* Your task: Set down each line from the start of the material exactly, please, up to and including the one that contains "intros Hn Hlen.".

**********

(** Dropping the frames after a full chunk leaves a valid object. *)
Lemma decrypt_truncated f src i nonce :
  blen nonce = NonceSizeX → cs ≤ blen src →
  decrypt_frames dek o (S (S f))
    (frame_bytes nonce (aead_Seal dek nonce (take (Z.to_nat cs) src) (chunkAADBytes (o_ChunkAAD o) i))) i =
    Ok (take (Z.to_nat cs) src).
Proof using Hsize AL.
  intros Hn Hlen. pose proof chunkSize_pos as Hcs.
  assert (blen (take (Z.to_nat cs) src) = cs) as Hb by (unfold blen in *; rewrite length_take; lia).
  rewrite <- (app_nil_r (frame_bytes _ _)), decrypt_frame by (rewrite ?Hb; lia).
  rewrite Hb, Z.ltb_irrefl. simpl. by rewrite app_nil_r.
Qed.

End proofs.

(** ** The predicted length *)

Lemma EncryptedSize_spec (n : Z) (o : Options) :
  0 ≤ n ≤ MaxInt64 → chunkSize o ≤ MaxInt64 →
  let total := n + 44 * ((n + chunkSize o - 1) / chunkSize o) in
  EncryptedSize n o =
    if (n =? 0) || (n + chunkSize o - 1 <=? MaxInt64) && (total <=? MaxInt64)
    then Ok total else Err SizeOverflow.
Proof.
  intros Hn Hcs total. pose proof (chunkSize_pos o) as Hpos. set (cs := chunkSize o) in *.
  unfold EncryptedSize, MaxInt64 in *. rewrite (proj2 (Z.ltb_ge n 0)) by lia.
  destruct (n =? 0) eqn:Hz; bool_facts; simpl.
  { subst n. unfold total. by rewrite Z.div_small by lia. }
  fold cs. rewrite (proj2 (Z.leb_gt cs 0)) by lia. unfold Add64, Mul64, wrapu64.
  rewrite Z.add_sub_assoc, (Z.div_small (n + cs - 1)), (Z.mod_small (n + cs - 1)) by lia.
  simpl negb. simpl orb. rewrite Z.ltb_antisym. destruct (n + cs - 1 <=? _) eqn:H1; bool_facts; [|done].
  simpl. set (k := (n + cs - 1) / cs) in *.
  assert (0 ≤ k ≤ 2 ^ 63) as Hk.
  { split; [apply Z.div_pos; lia|]. unfold k. apply Z.div_le_upper_bound; nia. }
  change (chunkHeaderSize + chunkTrailerSize) with 44. unfold total. rewrite (Z.mul_comm k 44) in *.
  destruct (Z.leb_spec (n + 44 * k) (2 ^ 63 - 1)).
  - rewrite (Z.div_small (44 * k)), (Z.mod_small (44 * k)), (Z.div_small (n + 44 * k)),
      (Z.mod_small (n + 44 * k)), (proj2 (Z.ltb_ge (2 ^ 63 - 1) (44 * k))),
      (proj2 (Z.ltb_ge (2 ^ 63 - 1) (n + 44 * k))) by lia. done.
  - destruct (44 * k / 2 ^ 64 =? 0) eqn:H3; [|done]. bool_facts.
    assert (44 * k < 2 ^ 64) by (pose proof (Z.div_mod (44 * k) (2 ^ 64));
      pose proof (Z.mod_pos_bound (44 * k) (2 ^ 64)); lia).
    rewrite (Z.mod_small (44 * k)) by lia.
    destruct (Z.ltb_spec (2 ^ 63 - 1) (44 * k)); [done|]. simpl orb. cbv iota.
    rewrite (Z.div_small (n + 44 * k)), (Z.mod_small (n + 44 * k)),
      (proj2 (Z.ltb_lt (2 ^ 63 - 1) (n + 44 * k))) by lia. done.
Qed.

Section size.
Context {A : AEAD} {AL : @AEADLaws A} (randNonce : Z → option bytes) (dek : bytes) (o : Options).

(** The length announced to the backend before anything is sealed is the
    length of the ciphertext: for every object whose ciphertext, and whose
    plaintext rounded up to a chunk, fits an int64, [EncryptedSize] of the
    plaintext length is the length of what [EncryptObject] yields, and beyond
    that it reports an overflow instead of a wrapped number. *)
Theorem encrypted_size_exact (plaintext : bytes) (ct : bytes) :
  (∀ i b, randNonce i = Some b → blen b = NonceSizeX) →
  (∀ j, is_Some (chunk_nonce randNonce dek o j)) →
  chunkSize o ≤ MaxInt64 → blen plaintext ≤ MaxInt64 →
  EncryptObject randNonce dek o plaintext = Ok ct →
  EncryptedSize (blen plaintext) o =
    if (blen plaintext =? 0) || (blen plaintext + chunkSize o - 1 <=? MaxInt64) && (blen ct <=? MaxInt64)
    then Ok (blen ct) else Err SizeOverflow.
Proof using AL.
  intros Hrand Hn Hcs Hlen. unfold EncryptObject. destruct (_ && _); [done|]. destruct (negb _); [done|].
  destruct (encrypt_length randNonce dek o Hrand (S (length plaintext)) plaintext 0 Hn ltac:(lia))
    as (ct' & -> & Hct). intros [= <-].
  rewrite EncryptedSize_spec, Hct by (unfold blen in *; lia). done.
Qed.

End size.

(** ** Tampering *)

Section tampering.
Context {A : AEAD} (dek : bytes) (o : Options) (body : bytes).

Notation csn := (Z.to_nat (chunkSize o)).

(** Only the chunks of this object were ever sealed under the key: what opens
    is one of them, with the additional data of its position. *)
Definition authentic : Prop :=
  ∀ nonce c a pt, aead_Open dek nonce c a = Some pt →
    ∃ i : nat, (i * csn < length body)%nat ∧ a = chunkAADBytes (o_ChunkAAD o) (Z.of_nat i) ∧
      pt = chunk csn i body.

Lemma chunkAADBytes_inj aad i j :
  aad ≠ [] → is_uint64 i → is_uint64 j → chunkAADBytes aad i = chunkAADBytes aad j → i = j.
Proof.
  intros Haad Hi Hj. unfold chunkAADBytes. destruct (blen aad =? 0) eqn:Hz.
  - bool_facts. destruct aad; [done|]. unfold blen in Hz. simpl in Hz. lia.
  - intros Heq. do 2 apply app_inv_head in Heq. by apply PutUint64_inj in Heq.
Qed.

Lemma decrypt_authentic f src i b :
  authentic → o_ChunkAAD o ≠ [] → blen body < 2 ^ 63 → (i * csn ≤ length body)%nat →
  decrypt_frames dek o f src (Z.of_nat i) = Ok b →
  ∃ j, b = take (j * csn) (drop (i * csn) body).
Proof.
  intros Hauth Haad Hlen. pose proof (chunkSize_pos o) as Hcs.
  revert src i b. induction f as [|f IH]; intros src i b Hi; [done|]. cbn [decrypt_frames].
  destruct (blen src =? 0); [intros [= <-]; by exists 0%nat|].
  destruct (blen src <? _); [done|]. destruct (_ || _); [done|]. destruct (_ <? Uint32 _); [done|].
  destruct (aead_Open _ _ _ _) as [pt|] eqn:Hopen; [|done].
  apply Hauth in Hopen as (i' & Hi' & Ha & ->).
  apply chunkAADBytes_inj in Ha; [|done|unfold is_uint64, blen in *; nia..].
  apply Nat2Z.inj in Ha as <-.
  destruct (blen (chunk csn i body) <? chunkSize o) eqn:Hlt.
  - intros [= <-]. exists 1%nat. unfold chunk. by rewrite Nat.mul_1_l.
  - bool_facts. unfold chunk, blen in Hlt. rewrite length_take, length_drop in Hlt.
    replace (Z.of_nat i + 1) with (Z.of_nat (S i)) by lia.
    destruct (decrypt_frames _ _ f _ _) as [r|] eqn:Hr; [|done]. intros [= <-].
    assert (S i * csn ≤ length body)%nat as HSi by (rewrite Nat.mul_succ_l; lia).
    destruct (IH _ _ _ HSi Hr) as [j ->]. exists (S j). unfold chunk.
    replace (S j * csn)%nat with (csn + j * csn)%nat by lia.
    replace (S i * csn)%nat with (i * csn + csn)%nat by lia.
    by rewrite <- drop_drop, take_take_drop.
Qed.


End tampering.

(** That prefix is not noticed either: the frames of all chunks but the
    first can be cut off and the object opens, one chunk long, with no error. *)
Theorem truncation_is_undetected {A : AEAD} {AL : @AEADLaws A} randNonce dek o plaintext ct :
  (∀ i b, randNonce i = Some b → blen b = NonceSizeX) →
  chunkSize o + Overhead < 2 ^ 32 → chunkSize o < blen plaintext →
  EncryptObject randNonce dek o plaintext = Ok ct →
  ∃ ct', ct' `prefix_of` ct ∧ ct' ≠ ct ∧
    DecryptObject dek o ct' = Ok (take (Z.to_nat (chunkSize o)) plaintext).
Proof.
  intros Hrand Hsize Hlen. pose proof (chunkSize_pos o) as Hcs.
  unfold EncryptObject, DecryptObject. destruct (_ && _); [done|]. destruct (negb _); [done|].
  cbn [encrypt_frames]. rewrite ?ztake_take, ?zdrop_drop. set (buf := take (Z.to_nat (chunkSize o)) plaintext).
  assert (blen buf = chunkSize o) as Hbuf by (unfold blen, buf in *; rewrite length_take; lia).
  rewrite Hbuf, (proj2 (Z.eqb_neq (chunkSize o) 0)), Z.ltb_irrefl by lia.
  destruct (chunk_nonce _ _ _ 0) as [nonce|] eqn:Hn; [|done].
  apply (chunk_nonce_length randNonce dek o Hrand) in Hn.
  destruct (encrypt_frames _ _ _ _ _ (0 + 1)) as [rest|] eqn:Hrest; [|done]. intros [= <-].
  eexists. split; [by eexists|]. split.
  - intros Heq. rewrite <- (app_nil_r (frame_bytes _ _)) in Heq at 1. apply app_inv_head in Heq.
    subst rest. apply (decrypt_encrypt randNonce dek o Hrand Hsize) with (f' := 1%nat) in Hrest; [|simpl; lia].
    injection Hrest as Hrest. apply (f_equal length) in Hrest. rewrite length_drop in Hrest.
    unfold blen in Hlen. simpl in Hrest. lia.
  - set (fr := frame_bytes _ _).
    assert (∃ f, length fr = S f) as [f ->].
    { exists (pred (length fr)). unfold fr, frame_bytes, NonceSizeX, blen in *.
      rewrite !length_app, length_PutUint32. lia. }
    apply (decrypt_truncated dek o Hsize); [done|lia].
Qed.

(** ** Examples *)

Section examples.

(** A lawful cipher without secrecy. *)
#[local] Instance plain_aead : AEAD := {
  aead_Seal _ _ p _ := p ++ replicate 16 zero_byte;
  aead_Open _ _ c _ := Some (take (length c - 16) c);
  hkdf_Read _ _ _ n := if n <? 0 then None else Some (replicate (Z.to_nat n) zero_byte)
}.

#[local] Instance plain_aead_laws : AEADLaws.
Proof.
  split; intros; cbn [aead_Seal aead_Open hkdf_Read plain_aead] in *.
  - unfold blen, Overhead. rewrite length_app, length_replicate. lia.
  - f_equal. rewrite length_app, length_replicate. apply take_app_length'. lia.
  - destruct (n <? 0) eqn:Hn; [done|]. bool_facts. simplify_eq. unfold blen.
    rewrite length_replicate. lia.
Qed.

Definition ex_dek : bytes := replicate 32 zero_byte.
Definition ex_nonce (i : Z) : option bytes := Some (replicate 24 zero_byte).
Definition ex_options : Options := mkOptions 2 false ["t"%char].
Definition ex_plain : bytes := String.list_ascii_of_string "abc".

Lemma ex_nonce_length i b : ex_nonce i = Some b → blen b = NonceSizeX.
Proof. by intros [= <-]. Qed.

Lemma ex_nonce_some j : is_Some (chunk_nonce ex_nonce ex_dek ex_options j).
Proof. by eexists. Qed.

Lemma sdk_roundtrip_witness :
  ∃ ct, EncryptObject ex_nonce ex_dek ex_options ex_plain = Ok ct ∧
    DecryptObject ex_dek ex_options ct = Ok ex_plain.
Proof.
  apply (sdk_roundtrip ex_nonce ex_dek ex_options ex_nonce_length ltac:(vm_compute; reflexivity) ex_plain).
  - left. reflexivity.
  - reflexivity.
  - exact ex_nonce_some.
Defined.

Lemma encrypted_size_exact_witness :
  ∃ ct, EncryptObject ex_nonce ex_dek ex_options ex_plain = Ok ct ∧
    EncryptedSize 3 ex_options = Ok (blen ct) ∧ blen ct = 91.
Proof.
  destruct (EncryptObject ex_nonce ex_dek ex_options ex_plain) as [ct|] eqn:E;
    [|vm_compute in E; discriminate].
  assert (blen ct = 91) as Hlen by (vm_compute in E; injection E as <-; reflexivity).
  exists ct. split; [reflexivity|]. split; [|exact Hlen].
  pose proof (encrypted_size_exact ex_nonce ex_dek ex_options ex_plain ct ex_nonce_length ex_nonce_some
    ltac:(vm_compute; discriminate) ltac:(vm_compute; discriminate) E) as H.
  rewrite Hlen in *. exact H.
Defined.

Lemma truncation_is_undetected_witness :
  ∃ ct ct', EncryptObject ex_nonce ex_dek ex_options ex_plain = Ok ct ∧
    ct' `prefix_of` ct ∧ ct' ≠ ct ∧
    DecryptObject ex_dek ex_options ct' = Ok (take (Z.to_nat (chunkSize ex_options)) ex_plain).
Proof.
  destruct (EncryptObject ex_nonce ex_dek ex_options ex_plain) as [ct|] eqn:E;
    [|vm_compute in E; discriminate].
  destruct (truncation_is_undetected ex_nonce ex_dek ex_options ex_plain ct ex_nonce_length
    ltac:(vm_compute; reflexivity) ltac:(vm_compute; reflexivity) E) as (ct' & H1 & H2 & H3).
  exists ct, ct'. done.
Defined.

(** A cipher that opens only the two chunks of [ex_plain]. *)
Definition ex_sealed (p : string) : bytes := String.list_ascii_of_string p ++ replicate 16 zero_byte.
#[local] Instance strict_aead : AEAD := {
  aead_Seal _ _ p _ := p ++ replicate 16 zero_byte;
  aead_Open _ _ c a :=
    if bool_decide (a = chunkAADBytes ["t"%char] 0 ∧ c = ex_sealed "ab")
    then Some (String.list_ascii_of_string "ab")
    else if bool_decide (a = chunkAADBytes ["t"%char] 1 ∧ c = ex_sealed "c")
    then Some (String.list_ascii_of_string "c")
    else None;
  hkdf_Read _ _ _ n := None
}.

**********

* Expected answer:
(** Dropping the frames after a full chunk leaves a valid object. *)
Lemma decrypt_truncated f src i nonce :
  blen nonce = NonceSizeX → cs ≤ blen src →
  decrypt_frames dek o (S (S f))
    (frame_bytes nonce (aead_Seal dek nonce (take (Z.to_nat cs) src) (chunkAADBytes (o_ChunkAAD o) i))) i =
    Ok (take (Z.to_nat cs) src).
Proof using Hsize AL.
  intros Hn Hlen. pose proof chunkSize_pos as Hcs.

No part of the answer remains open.